Applies `func` to each element of the iterable(s) 

In [1]:
my_pets = ['alfred', 'tabitha', 'william', 'arla']
list(map(str.upper, my_pets))

['ALFRED', 'TABITHA', 'WILLIAM', 'ARLA']

In [2]:
circle_areas = [3.56773, 5.57668, 4.00914, 56.24241, 9.01344, 32.00013]
list(map(round, circle_areas, range(1, 7)))  # Two iterable arguments

[3.6, 5.58, 4.009, 56.2424, 9.01344, 32.00013]

In [3]:
# Zip function
my_strings = ['a', 'b', 'c', 'd', 'e']
my_numbers = [1, 2, 3, 4, 5]
list(map(lambda x, y: (x, y), my_strings, my_numbers))

[('a', 1), ('b', 2), ('c', 3), ('d', 4), ('e', 5)]

### Filter
`filter(func, iterable)`

Filters out elements that don't satisfy a condition described by `func`

In [4]:
scores = [66, 90, 68, 59, 76, 60, 88, 74, 81, 65]
list(filter(lambda score: score > 75, scores))

[90, 76, 88, 81]

In [5]:
dromes = ("demigod", "rewire", "madam", "freer", "anutforajaroftuna", "kiosk")
list(filter(lambda word: word == word[::-1], dromes))

['madam', 'anutforajaroftuna']

### Reduce

`reduce(func, iterable[, initial])`

Cummulatively applies `func` to the elements of the iterable. If `initial` is provided, it is used as the first argument to the first call of `func`.

In [6]:
from functools import reduce

In [7]:
numbers = [3, 4, 6, 9, 34, 12]
reduce(lambda a, b: a + b, numbers, 0), reduce(lambda a, b: a + b, numbers, 10)

(68, 78)

## Exercise 2: Word Frequency
Implement the word frequency example discussed in class, i.e., the input is a document of
words and the output is the frequency of each word. Test your solution on a small example.

In [2]:
doc = "Deer Bear River Car Car River Deer Car Bear "
%timeit list(map(str.lower, doc.split()))
list(map(str.lower, doc.split()))

3.62 μs ± 1.19 μs per loop (mean ± std. dev. of 7 runs, 100,000 loops each)

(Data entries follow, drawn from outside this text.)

(* ===== verification/SnapOverlay.v ===== *)
(** * The file of a disk overlay (crates/vetro-snapshot/src/overlay.rs)

    A persistent copy-on-write overlay: a header and slots of one cluster
    each. [load] reads the file, [update] and [sync] give the writes that bring
    it to a new state, slots in place and the header last. *)

From Stdlib Require Import ZArith Lia Bool.
From stdpp Require Import base list numbers strings pretty sorting.
From S2P Require Import Prelude BTree SnapWire SnapFile.
Local Open Scope Z_scope.
Local Open Scope vetro_scope.

Module overlay.

(** "VETROCOW". *)
Definition MAGIC : list Z := [86; 69; 84; 82; 79; 67; 79; 87].
Definition VERSION : Z := 1.
Definition CLUSTER : Z := 4096.
Definition HEADER_LEN : Z := 4096.
Definition SLOT_LEN : Z := 16 + CLUSTER.
Definition FREE : Z := 2 ^ 64 - 1.
Definition MAX_IDENTITY : Z := HEADER_LEN - 64.

Inductive LoadError :=
| MismatchBase (found expected : list Z)
| MismatchSize (found expected : Z)
| Corrupt (why : string).

(** Writes to perform on the file: the truncation, then the bytes at their
    offsets in order. *)
Record Patches := MkPatches { truncate : option Z; writes : list (Z * list Z) }.

#[global] Instance eta_Patches : Eta Patches := fun p => MkPatches (truncate p) (writes p).

Definition is_empty (p : Patches) : bool :=
  match truncate p, writes p with None, [] => true | _, _ => false end.

Definition encode_write (w : Z * list Z) : list Z :=
  to_le 8 w.1 ++ to_le 4 (Z.of_nat (length w.2)) ++ w.2.

Definition encode (p : Patches) : list Z :=
  to_le 8 (default (2 ^ 64 - 1) (truncate p)) ++ to_le 4 (Z.of_nat (length (writes p)))
  ++ concat (map encode_write (writes p)).

(** A write at [at], past the end too: the file grows with zeros. *)
Definition apply_write (file : list Z) (w : Z * list Z) : list Z :=
  let at_ := Z.to_nat w.1 in
  let end_ := (at_ + length w.2)%nat in
  let file := if (length file <? end_)%nat then file ++ replicate (end_ - length file) 0 else file in
  overwrite at_ w.2 file.

Definition apply_truncate (t : option Z) (file : list Z) : list Z :=
  match t with Some n => take (Z.to_nat n) file | None => file end.

Definition apply_to (p : Patches) (file : list Z) : list Z :=
  foldl apply_write (apply_truncate (truncate p) file) (writes p).

(** Binds the data to the cluster. *)
Definition slot_check (cluster : Z) (data : list Z) : Z :=
  Z.lxor (Z.lxor (hash64 data) (rotate_left cluster 17)) 0x5a17c0de0f5e7a11.

Record Overlay := MkOverlay {
  identity : list Z;
  disk_size : Z;
  generation : Z;
  slots : Z;
  map_ : btree (Z * Z);
  free : btree unit;
  damaged : Z;
  is_fresh : bool;
}.

#[global] Instance eta_Overlay : Eta Overlay := fun o =>
  MkOverlay (identity o) (disk_size o) (generation o) (slots o) (map_ o) (free o) (damaged o) (is_fresh o).

Definition new (id : list Z) (size : Z) : Overlay :=
  MkOverlay (take (Nat.min (length id) (Z.to_nat MAX_IDENTITY)) id) size 0 0 [] [] 0 true.

(** [disk_size.div_ceil(CLUSTER)]. *)
Definition clusters_of (size : Z) : Z := (size + (CLUSTER - 1)) / CLUSTER.

(** ** Reading *)

Definition sub (l : list Z) (at_ n : nat) : list Z := take n (drop at_ l).
Definition u32_at (h : list Z) (o : nat) : Z := from_le (sub h o 4).
Definition u64_at (h : list Z) (o : nat) : Z := from_le (sub h o 8).

(** Offset of slot [k]. *)
Definition slot_off (k : Z) : Z := u64 (HEADER_LEN + u64 (k * SLOT_LEN)).

(** [bytes.get(at..at + SLOT_LEN)]. *)
Definition get_slot (bytes : list Z) (k : Z) : option (list Z) :=
  let at_ := slot_off k in
  let end_ := u64 (at_ + SLOT_LEN) in
  if (at_ <=? end_) && (end_ <=? Z.of_nat (length bytes))
  then Some (sub bytes (Z.to_nat at_) (Z.to_nat (end_ - at_))) else None.

Definition cluster_len (size c : Z) : Z := Z.min (size - c * CLUSTER) CLUSTER.

Definition contains_key {V} (c : Z) (m : btree V) : bool := match bt_get c m with Some _ => true | None => false end.

(** A turn of the loop over the slots: the overlay and the clusters so far. *)
Definition load_slot (bytes : list Z) (st : Overlay * list (Z * list Z)) (k : Z) : Overlay * list (Z * list Z) :=
  let '(ov, out) := st in
  match get_slot bytes k with
  | None => (ov <| free ::= bt_insert k tt |>, out)
  | Some slot =>
      let c := from_le (take 8 slot) in
      let check := from_le (sub slot 8 8) in
      let data := drop 16 slot in
      if negb (check =? slot_check c data)
         || (negb (c =? FREE) && ((clusters_of (disk_size ov) <=? c) || contains_key c (map_ ov)))
      then (ov <| damaged ::= Z.add 1 |> <| free ::= bt_insert k tt |>, out)
      else if c =? FREE then (ov <| free ::= bt_insert k tt |>, out)
      else (ov <| map_ ::= bt_insert c (k, check) |>,
            out ++ [(c, take (Z.to_nat (cluster_len (disk_size ov) c)) data)])
  end.

(** [sort_unstable_by_key(|&(c, _)| c)]. *)
Definition by_cluster (a b : Z * list Z) : Prop := a.1 <= b.1.
#[global] Instance by_cluster_dec : RelDecision by_cluster.
Proof. intros a b. unfold by_cluster. apply _. Defined.

Definition load_body (ov : Overlay) (bytes h : list Z) : Overlay * list (Z * list Z) :=
  let ov := ov <| generation := u64_at h 24 |> <| slots := u64_at h 32 |> <| is_fresh := false |> in
  let '(ov, out) := foldl (load_slot bytes) (ov, []) (seqZ 0 (slots ov)) in
  (ov, merge_sort by_cluster out).

(** The overlay and its clusters in order. *)
Definition load (bytes id : list Z) (size : Z) : result (Overlay * list (Z * list Z)) LoadError :=
  let ov := new id size in
  match bytes with
  | [] => Ok (ov, [])
  | _ =>
      if Z.of_nat (length bytes) <? HEADER_LEN then Err (Corrupt "shorter than the header") else
      let h := take (Z.to_nat HEADER_LEN) bytes in
      if negb (bool_decide (take 8 h = MAGIC)) then Err (Corrupt "not a Vetro overlay") else
      if negb (u32_at h 8 =? VERSION)
      then Err (Corrupt ("format version " ++ pretty (u32_at h 8) ++ ", expected " ++ pretty VERSION)) else
      if negb (u64_at h (Z.to_nat (HEADER_LEN - 8)) =? hash64 (take (Z.to_nat (HEADER_LEN - 8)) h))
      then Err (Corrupt "corrupted header") else
      if negb (u32_at h 12 =? CLUSTER)
      then Err (Corrupt ("clusters of " ++ pretty (u32_at h 12) ++ " bytes")) else
      let id_len := u32_at h 40 in
      if MAX_IDENTITY <? id_len then Err (Corrupt "identity too long") else
      let found := sub h 44 (Z.to_nat id_len) in
      if negb (bool_decide (found = identity ov)) then Err (MismatchBase found (identity ov)) else
      if negb (u64_at h 16 =? size) then Err (MismatchSize (u64_at h 16) size)
      else Ok (load_body ov bytes h)
  end.

Definition file_len (o : Overlay) : Z :=
  if is_fresh o && (slots o =? 0) then 0 else HEADER_LEN + slots o * SLOT_LEN.

(** ** Writing *)

(** The header: the fields at their offsets, zeros, and the checksum last. *)
Definition header_body (o : Overlay) : list Z :=
  MAGIC ++ to_le 4 VERSION ++ to_le 4 CLUSTER ++ to_le 8 (disk_size o) ++ to_le 8 (generation o)
  ++ to_le 8 (slots o) ++ to_le 4 (Z.of_nat (length (identity o))) ++ identity o
  ++ replicate (Z.to_nat (HEADER_LEN - 8) - 44 - length (identity o)) 0.

Definition header (o : Overlay) : list Z := header_body o ++ to_le 8 (hash64 (header_body o)).

(** The data of a slot: a cluster, with zeros after a short one. *)
Definition pad (data : list Z) : list Z := data ++ replicate (Z.to_nat CLUSTER - length data) 0.

Definition slot_bytes (cluster : Z) (data : list Z) : Z * list Z :=
  let check := slot_check cluster (pad data) in
  (check, to_le 8 cluster ++ to_le 8 check ++ pad data).

(** [self.free.pop_first()], or a new slot at the end. *)
Definition take_slot (o : Overlay) : Z * Overlay :=
  match free o with
  | (k, _) :: rest => (k, o <| free := rest |>)
  | [] => (slots o, o <| slots ::= fun n => n + 1 |>)
  end.

(** One change: the writes of [p] grow by at most one. [None] is the panic on
    a cluster outside the disk. *)
Definition update_one (st : Overlay * Patches) (change : Z * option (list Z)) : option (Overlay * Patches) :=
  let '(o, p) := st in
  let '(c, data) := change in
  match data with
  | Some data =>
      if negb ((c <? clusters_of (disk_size o)) && (Z.of_nat (length data) <=? CLUSTER)) then None else
      let '(check, bytes) := slot_bytes c data in
      let write '(slot, o) :=
        Some (o <| map_ ::= bt_insert c (slot, check) |>,
              p <| writes ::= fun w => w ++ [(slot_off slot, bytes)] |>) in
      match bt_get c (map_ o) with
      | Some (slot, old) => if old =? check then Some (o, p) else write (slot, o)
      | None => write (take_slot o)
      end
  | None =>
      match bt_get c (map_ o) with
      | None => Some (o, p)
      | Some (slot, _) =>
          Some (o <| map_ ::= bt_remove c |> <| free ::= bt_insert slot tt |>,
                p <| writes ::= fun w => w ++ [(slot_off slot, (slot_bytes FREE []).2)] |>)
      end
  end.

Fixpoint update_all (st : Overlay * Patches) (changes : list (Z * option (list Z))) : option (Overlay * Patches) :=
  match changes with
  | [] => Some st
  | ch :: changes => st ← update_one st ch; update_all st changes
  end.

(** The header is the last write, if there is any. *)
Definition finish_update (st : Overlay * Patches) : Overlay * Patches :=
  let '(o, p) := st in
  if match writes p with [] => is_fresh o | _ => true end then
    let o := o <| generation ::= fun g => u64 (g + 1) |> <| is_fresh := false |> in
    (o, p <| writes ::= fun w => w ++ [(0, header o)] |>)
  else (o, p).

Definition update (o : Overlay) (changes : list (Z * option (list Z))) : option (Overlay * Patches) :=
  let p := MkPatches (if is_fresh o then Some 0 else None) [] in
  st ← update_all (o, p) changes;
  Some (finish_update st).

(** The complete state: the clusters of the file that are not in [all] go. *)
Definition sync (o : Overlay) (all : list (Z * list Z)) : option (Overlay * Patches) :=
  let gone := foldl (fun gone cd => bt_remove cd.1 gone) (map (fun e => (e.1, tt)) (map_ o)) all in
  update o (map (fun cd => (cd.1, Some cd.2)) all ++ map (fun e => (e.1, None)) gone).

End overlay.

['deer', 'bear', 'river', 'car', 'car', 'river', 'deer', 'car', 'bear']

In [9]:
%timeit [word.lower() for word in doc.split()]

1.8 µs ± 69.5 ns per loop (mean ± std. dev. of 7 runs, 1,000,000 loops each)


In [4]:
from collections import Counter

def word_freq(doc):
    words = map(str.lower, doc.split())
    return dict(Counter(words))
%timeit word_freq(doc)

10.9 μs ± 5.77 μs per loop (mean ± std. dev. of 7 runs, 10,000 loops each)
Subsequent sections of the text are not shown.